Narcotic Drugs Commission wants special session to help fight illicit trafficking; stronger funding needed.

Amidst deep concern about lack of funds for United Nations bodies dealing with the drug threat, the Commission on Narcotic Drugs has called for a five-day special session to be held in 1990 to help widen the fight against illicit traffic in drugs.

Its thirty-third regular session (617 February, Vienna) ended just two months after the adoption of a new international Convention that would allow courts to confiscate drug profits, penetrate traditional bank secrecy that shields drug money laundering, and extradite offenders.

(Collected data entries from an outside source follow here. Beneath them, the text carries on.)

(** X6.  The pruning counters are never reset: the pruned counts that
    [search] reports are at least those the engine had before
    [init_search], and they exceed the states generated less the nodes
    created, both counted anew, by what the engine had before. *)
Theorem pruned_counts_carry_over (self e e' : Engine) (init_state : State)
    (goal : State -> bool) (heur : State -> Z) (fval : State -> Z -> Z -> nat -> Z)
    (p p0 p' : Process) (fuel : nat) (timebound : option Z)
    (costbound : option (Z * Z * Z)) (found : option State) (stats : SearchStatistics.t) :
  init_search self init_state goal heur fval p = Ok (e, p0) ->
  search fuel e timebound costbound p0 = Some (Ok (found, stats, e', p')) ->
  (n_cc_pruned self <= SearchStatistics.states_pruned_cycles stats)%nat
  /\ (n_cost_pruned self <= SearchStatistics.states_pruned_cost stats)%nat
  /\ (SearchStatistics.states_generated stats + n_cc_pruned self + n_cost_pruned self
      = SearchStatistics.states_expanded stats + SearchStatistics.states_pruned_cycles stats
        + SearchStatistics.states_pruned_cost stats)%nat.
Proof.
  intros Hinit Hsearch.
  apply init_search_counts in Hinit as (Hsn & Hss & Hcc & Hcost & _).
  apply search_counts in Hsearch as (Hsum & Hle1 & Hle2 & _). lia.
Qed.

(** X7.  Without full cycle checking, [init_search] and [search] leave
    the cycle-check dictionary as it was; without any cycle checking, no
    successor is counted as pruned by cycle checking. *)
Theorem dictionary_untouched_without_full_checking (self e e' : Engine) (init_state : State)
    (goal : State -> bool) (heur : State -> Z) (fval : State -> Z -> Z -> nat -> Z)
    (p p0 p' : Process) (fuel : nat) (timebound : option Z)
    (costbound : option (Z * Z * Z)) (found : option State) (stats : SearchStatistics.t) :
  cc self <> _CC_FULL ->
  init_search self init_state goal heur fval p = Ok (e, p0) ->
  search fuel e timebound costbound p0 = Some (Ok (found, stats, e', p')) ->
  path_to_gval e' = path_to_gval self
  /\ (cc self = _CC_NONE ->
      SearchStatistics.states_pruned_cycles stats = n_cc_pruned self).
Proof.
  intros Hne Hinit Hsearch.
  pose proof Hinit as Hinv. apply init_search_inv in Hinv as (Hcce & _).
  apply init_search_counts in Hinit as (_ & _ & Hcc & _ & Hledger).
  apply search_counts in Hsearch as (_ & _ & _ & Hledger' & Hnone).
  split.
  - rewrite Hledger', Hledger; [done | done | congruence].
  - intros Hcc0. rewrite Hnone; [done | congruence].
Qed.

End RunsTheory.
End RunsTheory.

(** ** The order in which nodes leave the collection of open nodes *)

Module FrontierTheory.
Import Frontier Heap SearchEngineTheory.

Section FrontierTheory.
Context {Config : Type}.

Local Abbreviation Node := (SearchNode.t Config).
Local Abbreviation Collection := (OpenNodeCollection.t Config).

(** *** [__lt__] *)

Lemma lt_priority (lt_type : Z) (a b : Node) :
  SearchNode.__lt__ lt_type a b = true <-> lex_lt (priority lt_type a) (priority lt_type b).
Proof.
  unfold SearchNode.__lt__, priority, lex_lt.
  repeat case_bool_decide; simpl; rewrite ?bool_decide_eq_true; lia.
Qed.

Lemma lt_priority_false (lt_type : Z) (a b : Node) :
  SearchNode.__lt__ lt_type a b = false
  <-> ~ lex_lt (priority lt_type a) (priority lt_type b).
Proof. rewrite <- lt_priority. by destruct (SearchNode.__lt__ lt_type a b). Qed.

Lemma lt_is_strict_weak (lt_type : Z) :
  strict_weak (SearchNode.__lt__ (Config := Config) lt_type).
Proof.
  split.
  - intros a. apply lt_priority_false. unfold lex_lt. lia.
  - intros a b c. rewrite !lt_priority. unfold lex_lt. lia.
  - intros a b c. rewrite !lt_priority_false. unfold lex_lt. lia.
Qed.

(** X8.  In every comparison mode, [__lt__] compares two nodes by a
    pair of numbers, the second breaking ties of the first, and is a
    strict weak order: irreflexive, transitive, and with a transitive
    "not smaller than". *)
Theorem lt_strict_weak (lt_type : Z) :
  (forall a b : Node,
      SearchNode.__lt__ lt_type a b = true
      <-> lex_lt (priority lt_type a) (priority lt_type b))
  /\ strict_weak (SearchNode.__lt__ (Config := Config) lt_type).
Proof. split; [apply lt_priority | apply lt_is_strict_weak]. Qed.

(** *** Stack and queue *)

Lemma insert_all_list (s : Z) (nodes : list Node) (p : Process) :
  s = _DEPTH_FIRST \/ s = _BREADTH_FIRST ->
  forall open : list Node,
    insert_all (OpenNodeCollection.Build open s) nodes p
    = Ok (OpenNodeCollection.Build (open ++ nodes) s).
Proof.
  intros Hs. induction nodes as [| node nodes IH]; intros open; simpl.
  - by rewrite app_nil_r.
  - unfold OpenNodeCollection.insert. simpl.
    destruct Hs as [-> | ->]; simpl; rewrite IH; by rewrite <- app_assoc.
Qed.

Lemma extract_all_stack (fuel : nat) (p : Process) :
  forall open : list Node,
    (length open <= fuel)%nat ->
    extract_all fuel (OpenNodeCollection.Build open _DEPTH_FIRST) p = Ok (reverse open).
Proof.
  induction fuel as [| fuel IH]; intros open Hlen.
  - destruct open; [done | simpl in Hlen; lia].
  - simpl. unfold OpenNodeCollection.is_empty, OpenNodeCollection.extract. simpl.
    destruct open as [| first others] eqn:Hopen; [done |]. rewrite <- Hopen.
    simpl. destruct (reverse open) as [| node rest] eqn:Hrev.
    { apply (f_equal reverse) in Hrev. rewrite reverse_involutive in Hrev. by subst. }
    simpl. rewrite IH.
    + simpl. by rewrite reverse_involutive.
    + apply (f_equal length) in Hrev. rewrite length_reverse in Hrev.
      rewrite length_reverse. simpl in *. subst open. simpl in *. lia.
Qed.

Lemma extract_all_queue (fuel : nat) (p : Process) :
  forall open : list Node,
    (length open <= fuel)%nat ->
    extract_all fuel (OpenNodeCollection.Build open _BREADTH_FIRST) p = Ok open.
Proof.
  induction fuel as [| fuel IH]; intros open Hlen.
  - destruct open; [done | simpl in Hlen; lia].
  - simpl. unfold OpenNodeCollection.is_empty, OpenNodeCollection.extract. simpl.
    destruct open as [| first others]; [done |]. simpl.
    rewrite IH by (simpl in Hlen; lia). done.
Qed.

(** X9.  The depth-first collection is a stack and the breadth-first
    collection a queue: nodes inserted into a new collection come out in
    the reverse order of insertion from the first and in the order of
    insertion from the second. *)
Theorem stack_and_queue_order (nodes : list Node) (fuel : nat) (p0 p : Process) :
  (length nodes <= fuel)%nat ->
  (exists c : Collection,
      insert_all (OpenNodeCollection.__init__ _DEPTH_FIRST p0).1 nodes p = Ok c
      /\ extract_all fuel c p = Ok (reverse nodes))
  /\ (exists c : Collection,
        insert_all (OpenNodeCollection.__init__ _BREADTH_FIRST p0).1 nodes p = Ok c
        /\ extract_all fuel c p = Ok nodes).
Proof.
  intros Hlen. split.
  - eexists. split; [apply insert_all_list; by left |].
    by apply extract_all_stack.
  - eexists. split; [apply insert_all_list; by right |].
    by apply extract_all_queue.
Qed.

(** X10.  For each of the six strategies, [is_empty] is true of a
    collection without nodes and [extract] on it raises [IndexError]. *)
Theorem extract_from_empty (s : Z) (p : Process) :
  OpenNodeCollection.known_strategy s = true ->
  OpenNodeCollection.is_empty (OpenNodeCollection.Build (Config := Config) [] s) = Ok true
  /\ OpenNodeCollection.extract (OpenNodeCollection.Build (Config := Config) [] s) p
     = Raise IndexError.
Proof.
  intros Hs. unfold OpenNodeCollection.is_empty, OpenNodeCollection.extract. simpl.
  rewrite Hs. split; [done |].
  unfold OpenNodeCollection.known_strategy in Hs.
  repeat case_bool_decide; simpl in *; try done. by rewrite Hs.
Qed.

(** *** Priority queues *)

Lemma uses_heap_not_list (s : Z) :
  OpenNodeCollection.uses_heap s = true ->
  bool_decide (s = _DEPTH_FIRST) = false /\ bool_decide (s = _BREADTH_FIRST) = false.
Proof.
  intros Hs. split; (case_bool_decide; [subst; by vm_compute in Hs | done]).
Qed.
Lemma parent_forest (cs : list Node) :
  Forall hasParent cs -> existsb (containsId t) cs = true ->
  existsb (hasId n) (substForest t L cs) = true \/
  exists P, firstSome (parentWithin n) (substForest t L cs) = Some P.
Proof.
  induction cs as [|c r IH]; intros HF H; [discriminate|].
  inversion HF as [|? ? Hc Hr]; subst.
  rewrite substForest_cons, existsb_app, firstSome_app.
  destruct (hasId t c) eqn:Ht.
  - left. now rewrite top.
  - simpl in H. destruct (containsId t c) eqn:Hct.
    + destruct (Hc Ht Hct) as [P HP]. right. exists P. simpl. now rewrite HP.
    + simpl in H. destruct (IH Hr H) as [Hl | [P HP]].
      * left. rewrite Hl. apply orb_true_r.
      * right. simpl. destruct (parentWithin n (substNode t L c)) as [x|].
        -- now exists x.
        -- now exists P.
Qed.

Lemma parent_node (c : Node) : hasParent c.
Proof.
  induction c as [i d | i nm a cs IH] using Node_ind2; intros Ht Hc.
  - simpl in Hc. rewrite orb_false_r in Hc. congruence.
  - simpl in Hc. rewrite Ht in Hc. simpl in Hc. simpl.
    change (flat_map (fun c => if hasId t c then L else [substNode t L c]) cs)
      with (substForest t L cs).
    destruct (parent_forest IH Hc) as [Hl | [P HP]].
    + rewrite Hl. eauto.
    + destruct (existsb (hasId n) (substForest t L cs)); eauto.
Qed.

Lemma parent_exists (cs : list Node) :
  existsb (containsId t) cs = true ->
  existsb (hasId n) (substForest t L cs) = true \/
  exists P, firstSome (parentWithin n) (substForest t L cs) = Some P.
Proof.
  apply parent_forest. rewrite Forall_forall. intros c _. apply parent_node.
Qed.

End ParentOfInserted.

Section Reserialised.

Variables (t : nat) (d : jsstring) (L : list Node).
Hypothesis same : forall raw, flat_map (serialize raw) L = serialize raw (TextNode t d).

Let only (l : list Node) : Prop :=
  forall m, In m l -> nodeId m = t -> m = TextNode t d.

Let kept (c : Node) : Prop :=
  only (nodes c) -> hasId t c = false ->
  forall raw, serialize raw (substNode t L c) = serialize raw c.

The Commission urged States to apply the Convention, devoting enough resources and taking the necessary legal and administrative measures for its effective implementation.

In an opening statement, Commission Chairman Dilshad Najmuddin of Pakistan said that any effective curb on drug abuse must draw strength from a strategy based on demand reduction.

The session focused on what the UN could do to help countries apply the United Nations Convention against Illicit Traffic in Narcotic Drugs and Psychotropic Substances, which so far has been signed by more than 60 States. The 34-article text was unanimously adopted at a plenipotentiary conference on 19 December 1988 in Vienna.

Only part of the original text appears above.